About a year after his first detention, on August 17, 1974, the victim was apprehended again, this time by members of the security services. The details of the event were provided by his spouse, Mrs. Patricia Dolores Saavedra Mondaca, identity card No. 1.973, of La Reina, in the ratification of the complaint she filed before the 2nd Criminal Court of Greater Santiago on May 30, 1977.
In the aforementioned statement, which appears on page 67 of case file Rol 82.824-1, Mrs. Patricia states: "...The second detention was on August 17, 1974, at 10:30 in the morning; at that time, only the domestic worker, Sara Valenzuela, and my husband's sister, named Carmen Gloria Cabezas, currently 9 years old, were in the house."

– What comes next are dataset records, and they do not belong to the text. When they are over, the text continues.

(* ===== verification/GuestSeg.v ===== *)
(** guest_cpu_access.c, arch_make_segreg_real_mode_compliant: the segment registers of a guest that runs in
    real mode against the checks of a VM entry. *)

From S2P Require Import Prelude VmmDefs VmcsFields Vmcs VmcsHw GuestCpu GuestCpuSpec.

(** * Bits of the access rights *)

Lemma with_bit_bit b v a i : 0 <= b -> 0 <= i -> Z.testbit (with_bit b v a) i = if i =? b then v else Z.testbit a i.
Proof.
  intros Hb Hi. unfold with_bit. destruct v; [rewrite bit_set_spec by done|rewrite bit_clr_spec by done];
    by destruct (i =? b); rewrite ?orb_true_r, ?orb_false_r, ?andb_true_r, ?andb_false_r.
Qed.
Lemma with_type_bit v a i : 0 <= i -> Z.testbit (with_type v a) i = Z.testbit a i && negb (Z.testbit 15 i) || Z.testbit v i.
Proof. intros Hi. unfold with_type, set_bits_at. by rewrite !Z.shiftl_0_r, Z.lor_spec, Z.ldiff_spec. Qed.
Lemma with_dpl_bit a i : 0 <= i -> Z.testbit (with_dpl 0 a) i = Z.testbit a i && negb (Z.testbit 96 i).
Proof. intros Hi. unfold with_dpl, set_bits_at. change (Z.shiftl 3 5) with 96. by rewrite Z.shiftl_0_l, Z.lor_0_r, Z.ldiff_spec. Qed.

(** The base addresses that a VM entry accepts, with 48 bits of linear addresses. *)
Definition base_accepted (reg : VMM_IA32_SEGMENT_REGISTERS) (base : Z) : Prop :=
  match reg with
  | IA32_SEG_CS | IA32_SEG_SS | IA32_SEG_DS | IA32_SEG_ES => 0 <= base < 2 ^ 32
  | _ => 0 <= base < 2 ^ 47 \/ 2 ^ 64 - 2 ^ 47 <= base < 2 ^ 64
  end.

(** The checks of a VM entry on a segment register (volume 3, "Checks on Guest Segment Registers"), for a guest in
    ring 0 outside virtual-8086 mode: an unusable register is not checked but for its base, CS and TR must be
    usable. The type of CS is one of an accessed code segment; of SS, 3 or 7; of another data register, accessed and,
    for a code segment, readable. *)
Record usable_segment (reg : VMM_IA32_SEGMENT_REGISTERS) (r : seg_reg64_t) : Prop := {
  us_selector : Z.land (sr_selector r) 7 = 0;
  us_present : ar_p (arbyte r) = true;
  us_dpl : ar_dpl (arbyte r) = 0;
  us_reserved : Z.land (arbyte r) 0xFFFE0F00 = 0;
  us_gran0 : Z.land (sr_limit r) 0xFFF <> 0xFFF -> ar_g (arbyte r) = false;
  us_gran1 : Z.land (sr_limit r) 0xFFF00000 <> 0 -> ar_g (arbyte r) = true;
  us_kind : match reg with
    | IA32_SEG_CS => ar_type (arbyte r) = 11 /\ ar_s (arbyte r) = true /\ ar_l (arbyte r) = false
    | IA32_SEG_SS => (ar_type (arbyte r) = 3 \/ ar_type (arbyte r) = 7) /\ ar_s (arbyte r) = true
    | IA32_SEG_LDTR => ar_type (arbyte r) = 2 /\ ar_s (arbyte r) = false
    | IA32_SEG_TR => ar_type (arbyte r) = 11 /\ ar_s (arbyte r) = false
    | _ => (Z.testbit (ar_type (arbyte r)) 0 = true /\ (Z.testbit (ar_type (arbyte r)) 3 = true -> Z.testbit (ar_type (arbyte r)) 1 = true)) /\
           ar_s (arbyte r) = true
    end
}.
Definition rights_accepted (reg : VMM_IA32_SEGMENT_REGISTERS) (r : seg_reg64_t) : Prop :=
  (ar_null (arbyte r) = true /\ reg <> IA32_SEG_CS /\ reg <> IA32_SEG_TR) \/
  (ar_null (arbyte r) = false /\ usable_segment reg r).
Definition segment_accepted (reg : VMM_IA32_SEGMENT_REGISTERS) (r : seg_reg64_t) : Prop :=
  base_accepted reg (sr_base r) /\ rights_accepted reg r.

(** The access rights that the source builds for a usable register, before the type is set. *)
Definition ring0_ar (a lim : Z) : Z :=
  with_bit 15 (negb (Z.land lim 0xFFF00000 =? 0)) (with_bit 7 true (with_dpl 0 (Z.land a 0xF0FF))).

Lemma mask_bits m i : fits 40 m -> 0 <= i -> Z.testbit m i = true -> i ∈ filter (fun j => Z.testbit m j = true) (seqZ 0 40).
Proof.
  intros Hm Hi Hb. apply list_elem_of_filter. split; [done|]. apply elem_of_seqZ.
  destruct (decide (i < 40)); [lia|]. rewrite (bits_above m 40) in Hb; [done|done|lia].
Qed.

(** [a] and [b] agree on the bits of the constant mask [m]. *)
Lemma land_eq a b m : (forall i, 0 <= i -> Z.testbit m i = true -> Z.testbit a i = Z.testbit b i) -> Z.land a m = Z.land b m.
Proof.
  intros Hb. apply Z.bits_inj'. intros i Hi. rewrite !Z.land_spec. destruct (Z.testbit m i) eqn:E; [|by rewrite !andb_false_r].
  by rewrite (Hb i Hi E).
Qed.
(** The bits of the access rights, one by one. *)
Ltac ar_bit := repeat first [rewrite with_bit_bit by done | rewrite with_type_bit by done | rewrite with_dpl_bit by done |
  rewrite bit_clr_spec by done | rewrite Z.land_spec | rewrite Z.ldiff_spec | rewrite Z.lor_spec].
Ltac mask_cases :=
  let i := fresh "i" in let Hi := fresh "Hi" in let Hb := fresh "Hb" in
  intros i Hi Hb; apply mask_bits in Hb; [|by vm_compute|exact Hi];
  match type of Hb with _ ∈ ?l => let l' := eval vm_compute in l in change (i ∈ l') in Hb end;
  rewrite ?elem_of_cons, ?elem_of_nil in Hb;
  repeat (destruct Hb as [->|Hb]); [..|done].
Ltac bit_done :=
  repeat match goal with |- context [Z.testbit ?x ?n] => is_var x; destruct (Z.testbit x n) end; reflexivity.
Ltac land_const b := etransitivity; [apply (land_eq _ b); mask_cases; ar_bit; bit_done|reflexivity].

Lemma land_ldiff a m : Z.land (Z.ldiff a m) m = 0.
Proof. apply Z.bits_inj'. intros i Hi. rewrite Z.land_spec, Z.ldiff_spec, Z.bits_0. by destruct (Z.testbit a i), (Z.testbit m i). Qed.
Lemma land_ldiff_clr a m b : Z.land a m = 0 -> Z.land (BIT_CLR a b) m = 0.
Proof.
  intros E. unfold BIT_CLR. apply Z.bits_inj'. intros i Hi. rewrite Z.land_spec, Z.ldiff_spec, Z.bits_0.
  assert (Hz : Z.testbit (Z.land a m) i = false) by by rewrite E, Z.bits_0. rewrite Z.land_spec in Hz.
  destruct (Z.testbit a i), (Z.testbit m i); [done|by rewrite andb_false_r|done|done].
Qed.

(** What every usable register gets, whatever type [v] and [s] are put in. *)
Section Typed.
Context (a lim v : Z) (s : bool).
Hypothesis Hv : fits 4 v.
Definition typed : Z := with_bit 4 s (with_type v (ring0_ar a lim)).

Lemma type_bit_high i : 4 <= i -> Z.testbit v i = false.
Proof. intros Hi. apply (bits_above v 4); [exact Hv|lia]. Qed.
Lemma typed_p : ar_p typed = true.
Proof. unfold ar_p, typed, ring0_ar. ar_bit. reflexivity. Qed.
Lemma typed_s : ar_s typed = s.
Proof. unfold ar_s, typed. ar_bit. reflexivity. Qed.
Lemma typed_g : ar_g typed = negb (Z.land lim 0xFFF00000 =? 0).
Proof. unfold ar_g, typed, ring0_ar. ar_bit. rewrite type_bit_high by done. cbn. by rewrite orb_false_r, andb_true_r. Qed.
Lemma typed_null : ar_null typed = false.
Proof. unfold ar_null, typed, ring0_ar. ar_bit. rewrite type_bit_high by done. cbn. by rewrite andb_false_r. Qed.
Lemma typed_reserved : Z.land typed 0xFFFE0F00 = 0.
Proof.
  unfold typed, ring0_ar. etransitivity; [apply (land_eq _ 0); mask_cases; ar_bit; rewrite type_bit_high by done; bit_done|reflexivity].
Qed.
Lemma typed_dpl : ar_dpl typed = 0.
Proof.
  unfold ar_dpl, typed, ring0_ar. etransitivity; [apply (land_eq _ 0); mask_cases; rewrite Z.shiftr_spec by done;
    ar_bit; rewrite type_bit_high by done; bit_done|reflexivity].
Qed.
Lemma typed_type : ar_type typed = v.
Proof.
  unfold ar_type, typed, ring0_ar. etransitivity; [apply (land_eq _ v); mask_cases; ar_bit; bit_done|].
  change 15 with (Z.ones 4). rewrite Z.land_ones by done. by apply Z.mod_small.
Qed.
End Typed.

Lemma land_kept a b m : Z.land a m = 0 -> Z.land (with_bit b false a) m = 0.
Proof. apply land_ldiff_clr. Qed.

(** The type of a data segment. *)
Lemma data_type_fits a : fits 4 (Z.lor (ar_type a) 3).
Proof.
  assert (Hn : 0 <= Z.lor (ar_type a) 3) by (apply Z.lor_nonneg; split; [apply Z.land_nonneg; by right|done]).
  split; [done|]. apply bits_lt_pow2; [done|done|]. intros j Hj. unfold ar_type. rewrite Z.lor_spec, Z.land_spec.
  rewrite (bits_above 15 4), (bits_above 3 4) by (done || lia). by rewrite andb_false_r.
Qed.

Lemma type_commutes v s x : fits 4 v -> with_type v (with_bit 4 s x) = with_bit 4 s (with_type v x).
Proof.
  intros Hv. apply Z.bits_inj'. intros i Hi. rewrite with_type_bit, !with_bit_bit, with_type_bit by done.
  destruct (Z.eqb_spec i 4) as [->|]; [|done]. rewrite (bits_above v 4) by (done || exact Hv). cbn. by rewrite andb_true_r, orb_false_r.
Qed.

(** The parts of [usable_segment] that do not depend on the register. *)
Lemma typed_usable reg sel base lim a v s sel' :
  fits 4 v -> (Z.land lim 0xFFF = 0xFFF \/ Z.land lim 0xFFF00000 = 0) ->
  sel' = BITMAP_CLR sel 7 \/ sel' = BIT_CLR (BITMAP_CLR sel 7) 2 ->
  match reg with
  | IA32_SEG_CS | IA32_SEG_LDTR => False
  | IA32_SEG_TR => v = 11 /\ s = false
  | IA32_SEG_SS => (v = 3 \/ v = 7) /\ s = true
  | _ => (Z.testbit v 0 = true /\ (Z.testbit v 3 = true -> Z.testbit v 1 = true)) /\ s = true
  end ->
  usable_segment reg (mk_segreg sel' base lim (typed a lim v s)).
Proof.
  intros Hv Hlim Hsel Hreg. split; cbn [sr_selector sr_limit arbyte].
  - destruct Hsel as [->| ->]; [apply land_ldiff|apply land_ldiff_clr, land_ldiff].
  - by apply typed_p.
  - by apply typed_dpl.
  - by apply typed_reserved.
  - intros Hg. rewrite typed_g by done. destruct Hlim as [|Hz]; [done|]. by rewrite Hz.
  - intros Hg. rewrite typed_g by done. by rewrite (proj2 (Z.eqb_neq _ _) Hg).
  - rewrite typed_type, typed_s by done. by destruct reg.
Qed.

(** CS also has its L bit cleared. *)
Lemma code_usable sel base lim a : (Z.land lim 0xFFF = 0xFFF \/ Z.land lim 0xFFF00000 = 0) ->
  usable_segment IA32_SEG_CS (mk_segreg (BITMAP_CLR sel 7) base lim (with_bit 13 false (typed a lim 11 true))).
Proof.
  intros Hlim. split; cbn [sr_selector sr_limit arbyte].
  - apply land_ldiff.
  - unfold ar_p. rewrite with_bit_bit by done. by apply typed_p.
  - unfold ar_dpl. etransitivity; [|by apply (typed_dpl a lim 11 true)]. unfold ar_dpl. apply land_eq. mask_cases;
      rewrite !Z.shiftr_spec by done; by rewrite with_bit_bit by done.
  - by apply land_kept, typed_reserved.
  - intros Hg. unfold ar_g. rewrite with_bit_bit by done. cbn [Z.eqb Pos.eqb]. fold (ar_g (typed a lim 11 true)). rewrite typed_g by done.
    destruct Hlim as [|Hz]; [done|]. by rewrite Hz.
  - intros Hg. unfold ar_g. rewrite with_bit_bit by done. cbn [Z.eqb Pos.eqb]. fold (ar_g (typed a lim 11 true)). rewrite typed_g by done.
    by rewrite (proj2 (Z.eqb_neq _ _) Hg).
  - split_and!.
    + etransitivity; [|by apply (typed_type a lim 11 true)]. unfold ar_type. apply land_eq. mask_cases; by rewrite with_bit_bit by done.
    + unfold ar_s. rewrite with_bit_bit by done. cbn [Z.eqb Pos.eqb]. fold (ar_s (typed a lim 11 true)). by apply typed_s.
    + unfold ar_l. by rewrite with_bit_bit by done.
Qed.

Lemma lor_3_bits x : Z.testbit (Z.lor x 3) 0 = true /\ (Z.testbit (Z.lor x 3) 3 = true -> Z.testbit (Z.lor x 3) 1 = true).
Proof. rewrite !Z.lor_spec. change (Z.testbit 3 0) with true. change (Z.testbit 3 1) with true. by rewrite !orb_true_r. Qed.

(** The code bit of the type goes through the changes that come before the type is set. *)
Lemma ring0_code_bit a lim : Z.testbit (ar_type (ring0_ar a lim)) 3 = Z.testbit a 3.
Proof. unfold ar_type, ring0_ar. ar_bit. change (Z.testbit 15 3) with true. cbn. by rewrite !andb_true_r. Qed.

Lemma stack_type v : fits 4 v -> Z.testbit v 3 = false -> Z.lor v 3 = 3 \/ Z.lor v 3 = 7.
Proof.
  intros Hv H3. assert (Hl : v ∈ seqZ 0 16) by (apply elem_of_seqZ; unfold fits in Hv; lia).
  assert (X : Forall (fun v => Z.testbit v 3 = false -> Z.lor v 3 = 3 \/ Z.lor v 3 = 7) (seqZ 0 16)).
  { apply (bool_decide_unpack _). vm_compute. exact I. }
  by apply (proj1 (Forall_forall _ _) X v Hl).
Qed.
Lemma ar_type_fits a : fits 4 (ar_type a).
Proof. unfold ar_type, fits. change 15 with (Z.ones 4). rewrite Z.land_ones by done. lia. Qed.

Lemma data_accepted reg r X : (Z.land (sr_limit r) 0xFFF = 0xFFF \/ Z.land (sr_limit r) 0xFFF00000 = 0) ->
  match reg with IA32_SEG_CS | IA32_SEG_LDTR | IA32_SEG_TR => False | IA32_SEG_SS => Z.testbit X 3 = false | _ => True end ->
  let v := Z.lor (ar_type (ring0_ar X (sr_limit r))) 3 in
  ar_null (typed X (sr_limit r) v true) = false /\
  usable_segment reg (mk_segreg (BITMAP_CLR (sr_selector r) 7) (sr_base r) (sr_limit r) (typed X (sr_limit r) v true)).
Proof.
  intros Hlim Hreg v. assert (Hv : fits 4 v) by apply data_type_fits. split; [by apply typed_null|].
  apply (typed_usable reg (sr_selector r)); [done|done|by left|]. pose proof (lor_3_bits (ar_type (ring0_ar X (sr_limit r)))) as Hb. fold v in Hb.
  destruct reg; try done. split; [|done]. apply stack_type; [apply ar_type_fits|by rewrite ring0_code_bit].
Qed.



(** A usable LDTR gets the type of a busy task state segment, which a VM entry refuses: the case of LDTR
    runs on into that of TR. *)
Lemma real_mode_ldtr_refused (r : seg_reg64_t) :
  8 <= sr_selector r -> ar_null (arbyte r) = false ->
  ar_type (arbyte (arch_make_segreg_real_mode_compliant r IA32_SEG_LDTR)) = 11 /\
  ~ segment_accepted IA32_SEG_LDTR (arch_make_segreg_real_mode_compliant r IA32_SEG_LDTR).
Proof.
  intros Hs Hn. unfold arch_make_segreg_real_mode_compliant. rewrite (proj2 (Z.ltb_ge _ 8) Hs). cbn [andb].
  change (bool_decide (IA32_SEG_LDTR = IA32_SEG_TR)) with false. change (bool_decide (IA32_SEG_LDTR = IA32_SEG_CS)) with false.
  cbn [orb]. rewrite Hn. set (A := with_type 2 _).
  assert (E : ar_type (with_type 11 (with_bit 4 false A)) = 11).
  { unfold ar_type. etransitivity; [apply (land_eq _ 11); mask_cases; rewrite with_type_bit by done; cbn;
      rewrite ?andb_false_r; reflexivity|reflexivity]. }
  split; [exact E|]. intros [_ [[Hu _]|[_ Hu]]]; cbn [arbyte] in Hu.
  - unfold ar_null in Hu. rewrite with_type_bit, with_bit_bit in Hu by done. unfold A in Hu.
    rewrite with_type_bit, with_bit_bit in Hu by done. ar_bit. repeat (rewrite with_bit_bit in Hu by done).
    rewrite with_dpl_bit, Z.land_spec in Hu by done. cbn in Hu. by rewrite andb_false_r in Hu.
  - destruct (us_kind _ _ Hu) as [Ht _]. cbn [arbyte] in Ht. by rewrite E in Ht.
Qed.

(** The type of a data register is OR-ed with 3: when SS held a code segment, its type becomes 11 or 15, which a VM
    entry refuses for SS. *)
Lemma real_mode_stack_refused (r : seg_reg64_t) :
  ar_null (arbyte r) = false -> Z.testbit (ar_type (arbyte r)) 3 = true ->
  ~ segment_accepted IA32_SEG_SS (arch_make_segreg_real_mode_compliant r IA32_SEG_SS).
Proof.
  intros Hn H3. unfold arch_make_segreg_real_mode_compliant. rewrite andb_false_r.
  change (bool_decide (IA32_SEG_SS = IA32_SEG_TR) || bool_decide (IA32_SEG_SS = IA32_SEG_CS)) with false. cbv iota. rewrite Hn.
  assert (H3' : Z.testbit (arbyte r) 3 = true).
  { unfold ar_type in H3. rewrite Z.land_spec in H3. by apply andb_true_iff in H3 as [? _]. }
  set (v := Z.lor (ar_type (ring0_ar (arbyte r) (sr_limit r))) 3). assert (Hv : fits 4 v) by apply data_type_fits.
  intros [_ [[Hu _]|[_ Hu]]].
  - change (ar_null (typed (arbyte r) (sr_limit r) v true) = true) in Hu. by rewrite typed_null in Hu.
  - destruct (us_kind _ _ Hu) as [Ht _]. change (ar_type (typed (arbyte r) (sr_limit r) v true) = 3 \/ ar_type (typed (arbyte r) (sr_limit r) v true) = 7) in Ht.
    rewrite typed_type in Ht by done. assert (Hb : Z.testbit v 3 = true) by (unfold v; by rewrite Z.lor_spec, ring0_code_bit, H3').
    destruct Ht as [Ht|Ht]; rewrite Ht in Hb; discriminate Hb.
Qed.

"Since my husband had been prosecuted by the Second Military Prosecutor's Office, he had to go sign a book every Saturday; that is why on that day he was detained, which was a Saturday, I was not particularly alarmed when I met him on the first floor of the building where we lived at that time, which was at Agustinas 1442.
He was accompanied by three people dressed in civilian clothes, and my husband approached to talk to me; I did not think he was with the other three people who were standing next to him, but rather he told me that he was going to the Prosecutor's Office to sign and that he would return immediately: that I should not worry, since at that time I was in my seventh month of pregnancy."
"When I went up to the apartment later, the domestic worker told me that three men dressed in civilian clothes had come looking for my husband, and it was then that I realized that the people I saw next to him on the first floor were his escorts.
It did not occur to me to go out and look at which way they had gone, since the domestic worker was very nervous, and after a while, she told me what had happened."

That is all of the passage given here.